Lemma elem_of_latest_rows d ids r :
  r ∈ latest_rows d ids ↔ r ∈ runs d ∧ r_host_id r ∈ ids ∧
    ∀ r', r' ∈ runs d → r_host_id r' = r_host_id r → (created_at r' ≤ created_at r)%Z.
Proof.
  unfold latest_rows. rewrite !list_elem_of_filter, Is_true_true. unfold is_latest.
  rewrite forallb_forall. setoid_rewrite <- list_elem_of_In. split.
  - intros (Hh & Hl & Hr). split_and!; [done..|]. intros r' Hr' Heq. specialize (Hl r' Hr').
    apply orb_true_iff in Hl as [Hl|Hl]; to_prop; [done|lia].
  - intros (Hr & Hh & Hl). split_and!; [done| |done]. intros r' Hr'. apply orb_true_iff.
    destruct (decide (r_host_id r' = r_host_id r)) as [Heq|Hne].
    + right. apply Z.leb_le. by apply Hl.
    + left. by rewrite bool_decide_false.
Qed.

Lemma latest_lookup d ids h :
  latest_run_by_host d ids !! h =
  hd_error (filter (λ r, r_host_id r = h) (stable_sort run_order (latest_rows d ids))).
Proof. unfold latest_run_by_host. by rewrite foldl_setdefault, lookup_empty. Qed.

Lemma latest_run_some d ids h r :
  latest_run_by_host d ids !! h = Some r →
  h ∈ ids ∧ r ∈ runs d ∧ r_host_id r = h ∧
  ∀ r', r' ∈ runs d → r_host_id r' = h → newer_or_same r' r.
Proof.
  rewrite latest_lookup. intros H. apply (first_is_least run_order) in H as (Hin & <- & Hall).
  2:{ apply StronglySorted_stable_sort; apply _. }
  rewrite stable_sort_Permutation in Hin. pose proof Hin as (Hr & Hids & Hmax)%elem_of_latest_rows.
  split_and!; [done..|]. intros r' Hr' Heq. unfold newer_or_same.
  destruct (decide (created_at r' = created_at r)) as [Hc|Hc]; [|specialize (Hmax r' Hr' Heq); lia].
  right. split; [done|]. destruct (Hall r') as [->|Ho]; [|done|done|unfold run_order in Ho; lia].
  rewrite stable_sort_Permutation. apply elem_of_latest_rows. rewrite Heq, Hc. done.
Qed.

Lemma latest_run_none d ids h :
  h ∈ ids → latest_run_by_host d ids !! h = None → ∀ r, r ∈ runs d → r_host_id r ≠ h.
Proof.
  rewrite latest_lookup. intros Hh H r Hr Heq.
  assert (∃ m, m ∈ filter (λ r, r_host_id r = h) (runs d) ∧
    ∀ r', r' ∈ filter (λ r, r_host_id r = h) (runs d) → (created_at r' ≤ created_at m)%Z) as (m & Hm & Hmax).
  { assert (r ∈ filter (λ r, r_host_id r = h) (runs d)) as Hf by (by apply list_elem_of_filter).
    revert Hf. generalize (filter (λ r, r_host_id r = h) (runs d)). clear. intros l. revert r.
    induction l as [|x l IH]; intros r Hf; [by apply elem_of_nil in Hf|].
    destruct l as [|y l']; [exists x; split; [left|]; intros r' ->%list_elem_of_singleton; lia|].
    destruct (IH y ltac:(left)) as (m & Hm & Hmax).
    destruct (Z.le_gt_cases (created_at x) (created_at m)).
    - exists m. split; [by right|]. intros r' [->|Hr']%elem_of_cons; [done|by apply Hmax].
    - exists x. split; [left|]. intros r' [->|Hr']%elem_of_cons; [lia|]. specialize (Hmax r' Hr'). lia. }
  apply list_elem_of_filter in Hm as [Hmh Hm].
  assert (m ∈ filter (λ r, r_host_id r = h) (stable_sort run_order (latest_rows d ids))) as Hin.
  { apply list_elem_of_filter. split; [done|]. rewrite stable_sort_Permutation. apply elem_of_latest_rows.
    rewrite Hmh. split_and!; [done..|]. intros r' Hr' Hr'h. apply Hmax. by apply list_elem_of_filter. }
  destruct (filter _ _); [by apply elem_of_nil in Hin|done].
Qed.

(** ** Histories *)

(** Requests at their times, in the order in which their transactions commit; [ONewHost] is the
    first ingest of a host. *)
Inductive cop :=
| ORequest (fp : string) (now granted : Z)
| OReport (fp : string) (report : AgentRunReport) (now created : Z)
| ONewHost (h : Host).

Definition op_time (o : cop) : Z :=
  match o with ORequest _ now _ | OReport _ _ now _ => now | ONewHost _ => 0 end.

(** A request that raises rolls back. *)
Definition cstep (s : Settings) (d : coord_db) (o : cop) : coord_db :=
  match o with
  | ORequest fp now granted =>
      match request_scan_lease s fp now granted d with Ok (_, d') => d' | Err _ => d end
  | OReport fp report now created => (report_run s fp report now created d).2
  | ONewHost h => mk_cdb (hosts d ++ [h]) (runs d) (leases d)
  end.

Definition history (s : Settings) (ops : list cop) : coord_db := foldl (cstep s) (mk_cdb [] [] []) ops.

(** ** Leases under updates *)

Definition actives (d : coord_db) : list ScanLease := filter (λ l, active l) (leases d).

(** What an update that deactivates the rows of [p] leaves active. *)
Lemma filter_update (p q : ScanLease → bool) f l :
  (∀ x, p x = true → q (f x) = false) →
  filter (λ x, q x) (update_where p f l) = filter (λ x, q x && negb (p x)) l.
Proof.
  intros Hf. induction l as [|x l IH]; [done|]. simpl. rewrite !filter_cons, IH.
  destruct (p x) eqn:Hp; simpl.
  - rewrite Hf by done. rewrite andb_false_r. done.
  - by rewrite andb_true_r.
Qed.

(** The leases that a request of [host_id] at [now] finds held by others. *)
Definition other_leases (host_id now : Z) (d : coord_db) : list ScanLease :=
  filter (λ l, negb (stale now l) && negb (bool_decide (l_host_id l = host_id))) (actives d).

Definition cleared (host_id now : Z) (d : coord_db) : coord_db :=
  (release_lease host_id now (_expire_stale now d)).2.

Lemma actives_cleared host_id now d : actives (cleared host_id now d) = other_leases host_id now d.
Proof.
  unfold actives, cleared, release_lease, _expire_stale, other_leases, actives. simpl.
  rewrite filter_update by done.
  rewrite (filter_ext_b _ (λ x, active x && negb (bool_decide (l_host_id x = host_id)))).
  2:{ intros x. destruct (active x); simpl; [by rewrite andb_true_r|done]. }
  rewrite filter_update by done. rewrite filter_and. apply filter_ext_b. intros x.
  destruct (active x); simpl; [|done]. apply andb_comm.
Qed.

Lemma active_heavy_actives d : active_heavy d = filter (λ l, is_heavy l) (actives d).
Proof. unfold active_heavy, actives. symmetry. apply filter_and. Qed.

Lemma host_is_heavy_cleared s host_id now d h :
  host_is_heavy s (cleared host_id now d) h = host_is_heavy s d h.
Proof. done. Qed.

Lemma actives_snoc d l :
  actives (set_leases (leases d ++ [l]) d) = actives d ++ (if active l then [l] else []).
Proof.
  unfold actives. simpl. rewrite filter_app. f_equal. rewrite filter_cons. by destruct (active l).
Qed.

(** The lease that a grant adds. *)
Definition is_grant_of (s : Settings) (host_id : Z) (heavy : bool) (now : Z) (l : ScanLease) : Prop :=
  l_host_id l = host_id ∧ is_heavy l = heavy ∧ status l = LEASE_ACTIVE ∧
  expires_at l = Some (now + seconds (lease_ttl_seconds s))%Z.

(** The three outcomes of a request. *)
Definition request_spec (s : Settings) (host_id now : Z) (d : coord_db) (dec : LeaseDecision)
    (d' : coord_db) : Prop :=
  let others := other_leases host_id now d in
  let heavy := host_is_heavy s d host_id in
  let held := filter (λ l, is_heavy l) others in
  if negb heavy || (Z.of_nat (length held) <? max_concurrent_heavy s)%Z
  then dec = grant_decision ∧ ∃ l, is_grant_of s host_id heavy now l ∧ actives d' = others ++ [l]
  else granted dec = false ∧ d_retry_after dec = Some (settings_retry_after_seconds s) ∧
       actives d' = others ∧
       ∃ b, b ∈ held ∧ blocking_host dec = Some (blocking_name d (l_host_id b)).

Lemma request_lease_total s host_id now gr d :
  settings_ok s → ∃ dec d',
  request_lease s host_id now gr d = Ok (dec, d') ∧ request_spec s host_id now d dec d'.
Proof.
  intros Hs. unfold request_lease, request_spec, _grant. fold (cleared host_id now d).
  rewrite host_is_heavy_cleared, active_heavy_actives, actives_cleared.
  set (held := filter _ (other_leases host_id now d)).
  destruct (host_is_heavy s d host_id); cbn [negb orb].
  - destruct (Z.ltb_spec (Z.of_nat (length held)) (max_concurrent_heavy s)) as [Hlt|Hge].
    + do 2 eexists. split; [done|]. split; [done|]. eexists.
      split; [|by rewrite actives_snoc, actives_cleared]. done.
    + destruct held as [|b k] eqn:E; [unfold settings_ok in Hs; simpl in Hge; lia|].
      do 2 eexists. split; [done|]. split_and!; [done|done| |].
      * by rewrite actives_snoc, actives_cleared, app_nil_r.
      * exists b. split; [left|done].
  - do 2 eexists. split; [done|]. split; [done|]. eexists.
    split; [|by rewrite actives_snoc, actives_cleared]. done.
Qed.

(** ** The invariant of a history *)

Definition lease_inv (s : Settings) (t : Z) (d : coord_db) : Prop :=
  (Z.of_nat (length (active_heavy d)) ≤ max_concurrent_heavy s)%Z ∧
  NoDup (l_host_id <$> actives d) ∧
  Forall (λ l, ∃ e, expires_at l = Some e ∧ (e ≤ t + seconds (lease_ttl_seconds s))%Z) (actives d).

(** Deactivating leases keeps it. *)
Lemma lease_inv_sublist s t d d' :
  lease_inv s t d → actives d' `sublist_of` actives d → lease_inv s t d'.
Proof.
  unfold lease_inv. rewrite !active_heavy_actives. intros (Hn & Hd & He) Hsub. split_and!.
  - etrans; [|exact Hn]. apply inj_le, sublist_length. by apply filter_sublist_mono.
  - eapply sublist_NoDup; [exact Hd|by apply fmap_sublist].
  - by eapply Forall_sublist_of.
Qed.

Lemma other_leases_sublist host_id now d : other_leases host_id now d `sublist_of` actives d.
Proof. apply sublist_filter. Qed.

Lemma release_lease_actives host_id now d :
  actives (release_lease host_id now d).2 = filter (λ l, negb (bool_decide (l_host_id l = host_id))) (actives d).
Proof.
  unfold release_lease, actives. simpl. rewrite filter_update by done. rewrite filter_and.
  apply filter_ext_b. intros x. destruct (active x); simpl; [by rewrite andb_true_r|done].
Qed.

▶ [Your assignment]
The required answer is the exact run of lines above starting at the line with "(** What an" and ending at the line with "expires_at l = Some (now", with both ends present.

▶ [Response area]
(** What an update that deactivates the rows of [p] leaves active. *)
Lemma filter_update (p q : ScanLease → bool) f l :
  (∀ x, p x = true → q (f x) = false) →
  filter (λ x, q x) (update_where p f l) = filter (λ x, q x && negb (p x)) l.
Proof.
  intros Hf. induction l as [|x l IH]; [done|]. simpl. rewrite !filter_cons, IH.
  destruct (p x) eqn:Hp; simpl.
  - rewrite Hf by done. rewrite andb_false_r. done.
  - by rewrite andb_true_r.
Qed.

(** The leases that a request of [host_id] at [now] finds held by others. *)
Definition other_leases (host_id now : Z) (d : coord_db) : list ScanLease :=
  filter (λ l, negb (stale now l) && negb (bool_decide (l_host_id l = host_id))) (actives d).

Definition cleared (host_id now : Z) (d : coord_db) : coord_db :=
  (release_lease host_id now (_expire_stale now d)).2.

Lemma actives_cleared host_id now d : actives (cleared host_id now d) = other_leases host_id now d.
Proof.
  unfold actives, cleared, release_lease, _expire_stale, other_leases, actives. simpl.
  rewrite filter_update by done.
  rewrite (filter_ext_b _ (λ x, active x && negb (bool_decide (l_host_id x = host_id)))).
  2:{ intros x. destruct (active x); simpl; [by rewrite andb_true_r|done]. }
  rewrite filter_update by done. rewrite filter_and. apply filter_ext_b. intros x.
  destruct (active x); simpl; [|done]. apply andb_comm.
Qed.

Lemma active_heavy_actives d : active_heavy d = filter (λ l, is_heavy l) (actives d).
Proof. unfold active_heavy, actives. symmetry. apply filter_and. Qed.

Lemma host_is_heavy_cleared s host_id now d h :
  host_is_heavy s (cleared host_id now d) h = host_is_heavy s d h.
Proof. done. Qed.

Lemma actives_snoc d l :
  actives (set_leases (leases d ++ [l]) d) = actives d ++ (if active l then [l] else []).
Proof.
  unfold actives. simpl. rewrite filter_app. f_equal. rewrite filter_cons. by destruct (active l).
Qed.

(** The lease that a grant adds. *)
Definition is_grant_of (s : Settings) (host_id : Z) (heavy : bool) (now : Z) (l : ScanLease) : Prop :=
  l_host_id l = host_id ∧ is_heavy l = heavy ∧ status l = LEASE_ACTIVE ∧
  expires_at l = Some (now + seconds (lease_ttl_seconds s))%Z.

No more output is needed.